(DATA FOR THE TASK Opens)
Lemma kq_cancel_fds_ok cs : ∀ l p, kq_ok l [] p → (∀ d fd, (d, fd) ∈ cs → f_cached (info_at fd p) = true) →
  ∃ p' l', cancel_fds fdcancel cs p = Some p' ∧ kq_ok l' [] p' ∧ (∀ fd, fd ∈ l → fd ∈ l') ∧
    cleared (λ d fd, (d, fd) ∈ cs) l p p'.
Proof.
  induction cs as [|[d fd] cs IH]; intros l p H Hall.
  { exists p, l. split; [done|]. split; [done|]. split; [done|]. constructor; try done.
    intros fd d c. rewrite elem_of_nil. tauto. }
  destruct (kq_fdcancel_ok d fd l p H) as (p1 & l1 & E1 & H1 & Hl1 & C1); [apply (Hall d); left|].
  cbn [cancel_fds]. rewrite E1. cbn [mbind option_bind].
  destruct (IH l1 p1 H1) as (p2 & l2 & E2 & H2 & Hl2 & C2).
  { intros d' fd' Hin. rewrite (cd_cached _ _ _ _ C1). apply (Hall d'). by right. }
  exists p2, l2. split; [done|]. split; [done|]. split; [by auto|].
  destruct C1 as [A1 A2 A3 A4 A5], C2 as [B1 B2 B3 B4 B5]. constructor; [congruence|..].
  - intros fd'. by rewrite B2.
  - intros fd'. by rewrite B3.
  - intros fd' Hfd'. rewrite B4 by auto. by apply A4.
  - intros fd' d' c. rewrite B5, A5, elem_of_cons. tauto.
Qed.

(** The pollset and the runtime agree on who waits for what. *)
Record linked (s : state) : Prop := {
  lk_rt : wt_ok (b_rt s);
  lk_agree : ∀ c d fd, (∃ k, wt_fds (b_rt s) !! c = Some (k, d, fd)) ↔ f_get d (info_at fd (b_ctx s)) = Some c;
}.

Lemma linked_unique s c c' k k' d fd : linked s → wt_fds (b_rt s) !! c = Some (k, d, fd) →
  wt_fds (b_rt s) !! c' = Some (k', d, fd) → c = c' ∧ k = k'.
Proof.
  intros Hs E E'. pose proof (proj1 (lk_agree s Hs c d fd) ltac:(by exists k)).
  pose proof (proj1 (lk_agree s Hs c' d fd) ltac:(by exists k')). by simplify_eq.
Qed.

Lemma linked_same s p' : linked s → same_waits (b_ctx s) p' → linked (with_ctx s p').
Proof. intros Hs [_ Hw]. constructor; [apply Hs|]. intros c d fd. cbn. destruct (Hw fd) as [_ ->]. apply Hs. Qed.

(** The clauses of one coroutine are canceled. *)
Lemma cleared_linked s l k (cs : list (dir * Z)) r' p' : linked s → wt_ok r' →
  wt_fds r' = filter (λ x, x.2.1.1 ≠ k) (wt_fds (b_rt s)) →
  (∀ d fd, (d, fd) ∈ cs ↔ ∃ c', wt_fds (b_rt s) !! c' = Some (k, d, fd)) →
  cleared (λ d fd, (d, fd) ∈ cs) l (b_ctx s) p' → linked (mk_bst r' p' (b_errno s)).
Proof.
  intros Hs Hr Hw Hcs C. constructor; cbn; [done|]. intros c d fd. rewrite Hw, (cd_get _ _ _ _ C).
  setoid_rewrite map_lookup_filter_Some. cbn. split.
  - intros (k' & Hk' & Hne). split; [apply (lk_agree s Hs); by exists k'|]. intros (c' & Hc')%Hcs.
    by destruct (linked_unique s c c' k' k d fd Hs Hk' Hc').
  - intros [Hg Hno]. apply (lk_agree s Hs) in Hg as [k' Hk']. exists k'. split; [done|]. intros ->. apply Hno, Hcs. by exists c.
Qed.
(DATA FOR THE TASK Closes)
• WHAT TO DO:
Look through the data above and return exactly the lines from the one that contains "cbn [cancel_fds]. rewrite" to the one that contains "exists p2, l2.", inclusive, with nothing else.

• ANSWER TO THE EXERCISE:
  cbn [cancel_fds]. rewrite E1. cbn [mbind option_bind].
  destruct (IH l1 p1 H1) as (p2 & l2 & E2 & H2 & Hl2 & C2).
  { intros d' fd' Hin. rewrite (cd_cached _ _ _ _ C1). apply (Hall d'). by right. }
  exists p2, l2. split; [done|]. split; [done|]. split; [by auto|].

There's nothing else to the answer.